(** How the reading of a chunked body ends: what follows the chunks that were
    handed over, the trailers handed over, what is left.  It fails for a chunk
    that is malformed, for bad trailers, or in the middle of either for a reason
    [why] to stop there; it waits in the middle of either, or for the reader of
    the body. *)
Definition body_end (why : IoError → Prop) (tr : bool) (max max_count : Z) (mid : bytes) (ts : list BodyFrame)
    (o : outcome IoError bool) (rest : bytes) : Prop :=
  match o with
  | Done _ => ∃ n, scan_chunk tr mid = ChunkAt [] n ∧
      if tr then ∃ t, trailers_end why max max_count (drop (Z.to_nat n) mid) (Done t) rest ∧ ts = TrailersFrame <$> option_list t
      else ts = [] ∧ rest = drop (Z.to_nat n) mid
  | Fail e => ts = [] ∧ (scan_chunk tr mid = BadChunk e ∨ scan_chunk tr mid = MoreChunk ∧ why e
      ∨ ∃ n r, scan_chunk tr mid = ChunkAt [] n ∧ tr = true ∧ trailers_end why max max_count (drop (Z.to_nat n) mid) (Fail e) r)
  | Wait => ts = [] ∧ (scan_chunk tr mid = MoreChunk
      ∨ (∃ x n, scan_chunk tr mid = ChunkAt x n ∧ x ≠ [] ∧ channel_full (DataFrame x))
      ∨ ∃ n, scan_chunk tr mid = ChunkAt [] n ∧ tr = true ∧ (trailers_end why max max_count (drop (Z.to_nat n) mid) Wait rest
          ∨ ∃ m r, trailers_end why max max_count (drop (Z.to_nat n) mid) (Done (Some m)) r ∧ channel_full (TrailersFrame m)))
  | Stuck => False
  end.

Definition body_post (tr expected sent : bool) (v : Version) (s : state) (o : outcome IoError bool) (s' : state) : Prop :=
  let max := max_header_size (options s) in let mc := max_header_count (options s) in
  ∃ c ds ts d mid, served c ((DataFrame <$> ds) ++ ts) d s s' ∧ chunk_run tr (read_buf s ++ c) ds mid
    ∧ body_end (stream_failed s') tr max mc mid ts o (read_buf s')
    ∧ match o with
      | Done sent' => d = continued v sent sent' ∧ only_once expected sent sent'
      | _ => partly_continued expected v sent d
      end.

────────────────────────────────────────

Your instructions ▸
Could you transcribe the entries exactly, from the first line through the line containing "Done _ => ∃ n, scan_chunk", and give nothing more?

Solution ▸
(** How the reading of a chunked body ends: what follows the chunks that were
    handed over, the trailers handed over, what is left.  It fails for a chunk
    that is malformed, for bad trailers, or in the middle of either for a reason
    [why] to stop there; it waits in the middle of either, or for the reader of
    the body. *)
Definition body_end (why : IoError → Prop) (tr : bool) (max max_count : Z) (mid : bytes) (ts : list BodyFrame)
    (o : outcome IoError bool) (rest : bytes) : Prop :=
  match o with
  | Done _ => ∃ n, scan_chunk tr mid = ChunkAt [] n ∧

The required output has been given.